Pada saat orangtua terbiasa mengucapkan kata-kata "tolong", "maaf", dan "terima kasih", anak akan menganggap bahwa hal tersebut merupakan sesuatu yang wajar. Contoh nyata ini tentu akan lebih mudah dipahami anak jika dibandingkan sekadar nasihat tanpa adanya praktik secara langsung.

2. Mengajarkan makna dibalik kata-kata sopan

ilustrasi ibu dan anak (pexels.com/Andrea Piacquadio)

Anak perlu memahami bahwa berbicara sopan bukan sekadar aturan, melainkan bentuk penghormatan pada orang lain. Penjelasan sederhana ini sebetulnya mengenai dampak kata-kata terhadap perasaan orang lain agar bisa membantu anak untuk lebih berempati dan berkomunikasi dengan baik.

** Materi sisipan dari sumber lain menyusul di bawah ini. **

(* ===== verification/Gateway.v ===== *)
(** * Chat requests through the gateway ([api/app.py], [chat_completions])

    The handler is a coroutine: between two [await]s it runs without interruption, and other
    requests run while it awaits.  The model cuts it at its awaits: a request arrives, asks
    one backend after the other which models it has, is admitted after the last answer, may
    wait in the queue and wake up at every poll, runs on a backend and ends.  [run_op] makes one such step, or
    one step of the rest of the system; a sequence of operations is an interleaving.

    A request holds its hosts as references into the registry's heap, as the coroutine
    does. *)

From S2P Require Import Prelude.
From S2P Require Import PyFloat.
From S2P Require Import PyStr.
From S2P Require Import PyDict.
From S2P Require Import PyJson.
From S2P Require Import ApiModels.
From S2P Require Import Registry.
From S2P Require Import Health.
From S2P Require Import Leases.
From S2P Require Import Scheduling.
From S2P Require Import Routing.
From S2P Require Import LoadProbe.
From S2P Require Import Throughput.
From S2P Require Import Metrics.
From S2P Require Import Nodes.

#[local] Open Scope list_scope.

(** ** Requests *)

(** What the handler of a request holds: its body, its lease header and the time at which it
    began. *)
Record Chat := {
  ch_request : ChatCompletionRequest;
  ch_token : option string;
  ch_now : datetime;
}.

(** What a backend call ends with. *)
Inductive backend_result :=
  | BackendOk (content : string) (finish_reason : string) (prompt_tokens completion_tokens : Z)
      (latency_ms : float)
  | BackendFailed (timeout : bool) (msg : string)
  | BackendAborted.

(** What a stream ends with: it ran to its end, or the iteration stopped by an exception or
    because the client went away. *)
Inductive stream_result :=
  | StreamEnded (usage : option (Z * Z)) (saw_content : bool) (last_finish_reason : option string)
      (latency_ms : float)
  | StreamAborted (e : app_error).

Inductive chat_state :=
  | Probing (c : Chat) (capable : list nat) (blocked : bool) (l : nat) (rest : list nat)
  | Waiting (c : Chat) (locs : list nat) (failover : bool) (waited : float)
  | Running (c : Chat) (backend_id : string) (failover : bool)
  | Finished (r : option app_error).

Abbreviation queue := (SchedulingQueue World app_error).

Record Gateway := {
  g_world : World;
  g_queue : queue;
  g_router : RoutingEngine;
  g_requests : gmap string chat_state;
}.

Definition gw_prog (A : Type) : Type := prog Gateway app_error A.
#[export] Instance gw_prog_ret : MRet gw_prog := λ A, @mret (prog Gateway app_error) _ A.
#[export] Instance gw_prog_bind : MBind gw_prog := λ A B, @mbind (prog Gateway app_error) _ A B.

Definition set_world (w : World) (g : Gateway) : Gateway :=
  {| g_world := w; g_queue := g_queue g; g_router := g_router g; g_requests := g_requests g |}.
Definition set_queue (q : queue) (g : Gateway) : Gateway :=
  {| g_world := g_world g; g_queue := q; g_router := g_router g; g_requests := g_requests g |}.
Definition set_router (r : RoutingEngine) (g : Gateway) : Gateway :=
  {| g_world := g_world g; g_queue := g_queue g; g_router := r; g_requests := g_requests g |}.
Definition set_request (rid : string) (s : chat_state) (g : Gateway) : Gateway :=
  {| g_world := g_world g; g_queue := g_queue g; g_router := g_router g;
     g_requests := <[rid := s]> (g_requests g) |}.

Definition in_world {A} (m : app_prog A) : gw_prog A := λ g,
  let '(r, w) := m (g_world g) in (r, set_world w g).

Definition route_error (e : routing_error) : app_error :=
  match e with NoAvailableBackendError m => ENoAvailableBackend m end.

Definition in_router {A} (m : route_prog A) : gw_prog A := λ g,
  let '(r, e) := m (g_router g) in
  (match r with Ret a => Ret a | Raise e => Raise (route_error e) end, set_router e g).

Definition queue_error_of (e : queue_error app_error) : app_error :=
  match e with CallbackError e => e | _ => EQueue end.

Definition in_queue {A} (m : sched_prog (W := World) (X := app_error) A) : gw_prog A := λ g,
  let '(r, (q, w)) := m (g_queue g, g_world g) in
  (match r with Ret a => Ret a | Raise e => Raise (queue_error_of e) end, set_world w (set_queue q g)).

(** [if token]: an empty header is no token. *)
Definition token_of (c : Chat) : option string :=
  match ch_token c with Some "" | None => None | Some t => Some t end.

Definition infos (w : World) : list HostInfo := host_infos (w_registry w).

Section gateway.
Context (factories : Factories) (cfg : LeaseSettings) (hc : HealthConfig).
(** [dispatch_wait_timeout] and [dispatch_poll_interval] *)
Context (wait_timeout poll_interval : float).

(** ** Admission *)

(** [lease_book.require(token, ...) if token else None] *)
Definition pinned_lease (c : Chat) : app_prog (option NodeLease) := λ w,
  match token_of c with
  | None => (Ret None, w)
  | Some t => (l ← in_book (require t (w_lease_now w)); mret (Some l)) w
  end.

Definition held (id : string) : app_prog bool := λ w,
  let '(b, book) := is_held id (w_lease_now w) (w_book w) in (Ret b, set_book book w).

(** The hosts of [locs] that [keep] keeps, asking in order. *)
Fixpoint filter_hosts (keep : HostInfo → app_prog bool) (locs : list nat) : app_prog (list nat) :=
  match locs with
  | [] => mret []
  | l :: locs => λ w,
      match deref w l with
      | None => filter_hosts keep locs w
      | Some h => (b ← keep h; rest ← filter_hosts keep locs; mret (if b : bool then l :: rest else rest)) w
      end
  end.

Definition open_host (h : HostInfo) : app_prog bool := b ← held (host_id h); mret (negb b).

(** [current_candidates] *)
Definition current_candidates (c : Chat) (locs : list nat) : app_prog (list RoutingCandidate) :=
  live ← pinned_lease c;
  hosts ← filter_hosts (λ h, match live with
                             | Some l => mret (bool_decide (host_id h = nl_host_id l))
                             | None => open_host h
                             end) locs;
  eligible_candidates factories hosts.

Definition candidate_ids (cs : list RoutingCandidate) : gset string :=
  list_to_set (rc_backend_id <$> cs).

(** [queued_host_ids]: the callback left in the queue. *)
Definition queued_host_ids (c : Chat) (locs : list nat) : callback (W := World) (X := app_error) := λ w,
  match current_candidates c locs w with
  | (Ret cs, w') => (Ret (candidate_ids cs), w')
  | (Raise (ELease (LeaseEndedError _)), w') => (Ret ∅, w')
  | (Raise (ELease (LeaseNotHeldError _)), w') => (Ret ∅, w')
  | (Raise e, w') => (Raise e, w')
  end.

Definition reserved_msg : string := "every host that serves this model is reserved for a test".

(** The hosts the request may use, as opposed to those that serve the model. *)
Definition usable_hosts (c : Chat) (pinned : option NodeLease) (capable : list nat) (budget_blocked : bool)
    : app_prog (list nat) := λ w,
  let m := str_repr (model (ch_request c)) in
  match pinned with
  | Some l =>
      match filter (λ loc, (host_id <$> deref w loc) = Some (nl_host_id l)) capable with
      | [] => (Raise (ModelNotAvailableError
                 ("leased node " +:+ str_repr (nl_host_id l) +:+ " does not serve model " +:+ m)), w)
      | hosts => (Ret hosts, w)
      end
  | None =>
      match filter_hosts open_host capable w with
      | (Ret [], w') =>
          (Raise (match capable with
                  | _ :: _ => ENoAvailableBackend reserved_msg
                  | [] => if budget_blocked
                          then ModelCapacityExceededError
                                 ("model " +:+ m +:+ " would exceed a host's memory budget right now")
                          else ModelNotAvailableError ("no registered host serves model " +:+ m)
                  end), w')
      | r => r
      end
  end.

Definition any_unhealthy (w : World) (now : datetime) (locs : list nat) : bool :=
  existsb (λ h, negb (is_healthy (w_health w) (host_id h) now)) (hosts_at w locs).

Definition on_world (f : World → World) : gw_prog unit := modify (λ g, set_world (f (g_world g)) g).

Definition failover_outcome (failover succeeded : bool) (w : World) : World :=
  if failover then set_metrics (record_failover_outcome succeeded (w_now w) (w_metrics w)) w else w.

(** From the routing decision to the slot; a streaming response is built at once, and a
    failover counts as a success then. *)
Definition start (rid : string) (c : Chat) (candidates : list RoutingCandidate) (failover : bool)
    : gw_prog unit :=
  d ← in_router (select_backend (ch_request c) candidates (req_session_id (ch_request c)));
  (λ g, match w_backends (g_world g) !! rd_backend_id d with
        | None => (Raise (EKeyError (rd_backend_id d)), g)
        | Some _ => (Ret tt, g)
        end) ;;
  in_world (in_registry (acquire_slot (rd_backend_id d))) ;;
  (if stream (ch_request c) then on_world (failover_outcome failover true) else mret ()) ;;
  modify (set_request rid (Running c (rd_backend_id d) failover)).

(** [request.session_id or request_id] *)
Definition queue_session (rid : string) (c : Chat) : string :=
  match req_session_id (ch_request c) with Some "" | None => rid | Some s => s end.

Definition leave_queue (rid : string) (c : Chat) (g : Gateway) : Gateway :=
  set_queue (cancel rid (queue_session rid c) 0 (g_queue g)) g.

(** [try: body finally: cancel] *)
Definition finally_cancel {A} (rid : string) (c : Chat) (body : gw_prog A) : gw_prog A := λ g,
  let '(r, g') := body g in (r, leave_queue rid c g').

Definition dispatch_timeout (failover : bool) : gw_prog unit :=
  on_world (failover_outcome failover false) ;;
  raise (ENoAvailableBackend "no host became available before the dispatch timeout").

(** The handler once [_model_capable_hosts] has returned, up to its next [await] or the
    backend call. *)
Definition admission (rid : string) (c : Chat) (capable : list nat) (blocked : bool) : gw_prog unit :=
  pinned ← in_world (pinned_lease c);
  usable ← in_world (usable_hosts c pinned capable blocked);
  g ← get;
  let failover := any_unhealthy (g_world g) (ch_now c) usable in
  candidates ← in_world (current_candidates c capable);
  match candidates with
  | _ :: _ => start rid c candidates failover
  | [] =>
      modify (λ g, set_queue (enqueue rid (queue_session rid c) 0 (ch_now c)
                                (Some (queued_host_ids c capable)) (g_queue g)) g) ;;
      if f_lt f_zero wait_timeout
      then modify (set_request rid (Waiting c capable failover f_zero))
      else finally_cancel rid c (dispatch_timeout failover)
  end.

(** The loop of [_model_capable_hosts] goes on over [locs]: to the next host that has to be
    asked, or to its end and what the handler does then. *)
Definition go_on (rid : string) (c : Chat) (capable : list nat) (blocked : bool) (locs : list nat)
    : gw_prog unit :=
  s ← in_world (scan_hosts factories (model (ch_request c)) capable blocked locs);
  match s with
  | ScanAwaits capable blocked l rest => modify (set_request rid (Probing c capable blocked l rest))
  | ScanDone capable blocked => admission rid c capable blocked
  end.

(** A request begins. *)
Definition arrive (rid : string) (c : Chat) : gw_prog unit :=
  _ ← in_world (pinned_lease c);
  locs ← gets (λ g, hosts (w_registry (g_world g)));
  go_on rid c [] false locs.

(** The host [l] has answered. *)
Definition answered (rid : string) (c : Chat) (capable : list nat) (blocked : bool) (l : nat)
    (rest : list nat) (a : models_answer) : gw_prog unit :=
  a ← in_world (await_models a);
  found ← gets (λ g, take_answer (g_world g) (model (ch_request c)) l a capable blocked);
  go_on rid c found.1 found.2 rest.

Dengan memahami makna yang ada, anak akan lebih sadar saat memilih kata dalam berbicara. Kesadaran ini jugalah yang membuat anak bukan hanya sopan pada saat disuruh, tetapi juga turut memahami nilai-nilai yang ada di baliknya.

3. Memberikan peringatan dengan cara yang lembut

ilustrasi memarahi anak (pexels.com/Monstera Production)

Pada saat anak lupa atau belum mampu berbicara dengan sopan, pendekatan yang lembut bisa membantu anak untuk tetap merasa nyaman dan tidak takut untuk belajar dari kesalahan yang pernah diperbuatnya.

Pengingat yang disampaikan dengan tenang dapat membantu anak untuk lebih mudah menerima arahan yang ada tanpa merasa tertekan. Cara ini juga dapat mendorong anak untuk memperbaiki perilaku tanpa adanya tekanan atau justru merasa direndahkan.

4. Memberikan apresiasi atas perilaku sopan anak

ilustrasi anak dan ibu (unsplash.com/Jhon David)

Apresiasi sederhana seperti pujian atau ucapan terima kasih ternyata bisa memperkuat kebiasaan berbicara yang sopan pada anak. Anak akan merasa dihargai dan lebih termotivasi untuk mengulangi perilaku positif yang ada di kemudian hari.

Penguatan positif ini membantu untuk memahami bahwa sikap sopan ternyata memiliki nilai yang baik. Dengan cara tersebut, anak akan lebih konsisten dalam menerapkan bahasa santun untuk berbagai situasi yang ada.

Mengajarkan dan membiasakan anak berbicara sopan sejak dini merupakan proses jangka panjang yang memerlukan kesabaran serta konsistensi. Dengan pendekatan yang tepat dan penuh keteladanan, anak akan tumbuh menjadi pribadi yang santun. Anak pun bisa berkomunikasi dengan baik di lingkungan sosialnya.

This article is written by our community writers and has been carefully reviewed by our editorial team. We strive to provide the most accurate and reliable information, ensuring high standards of quality, credibility, and trustworthiness.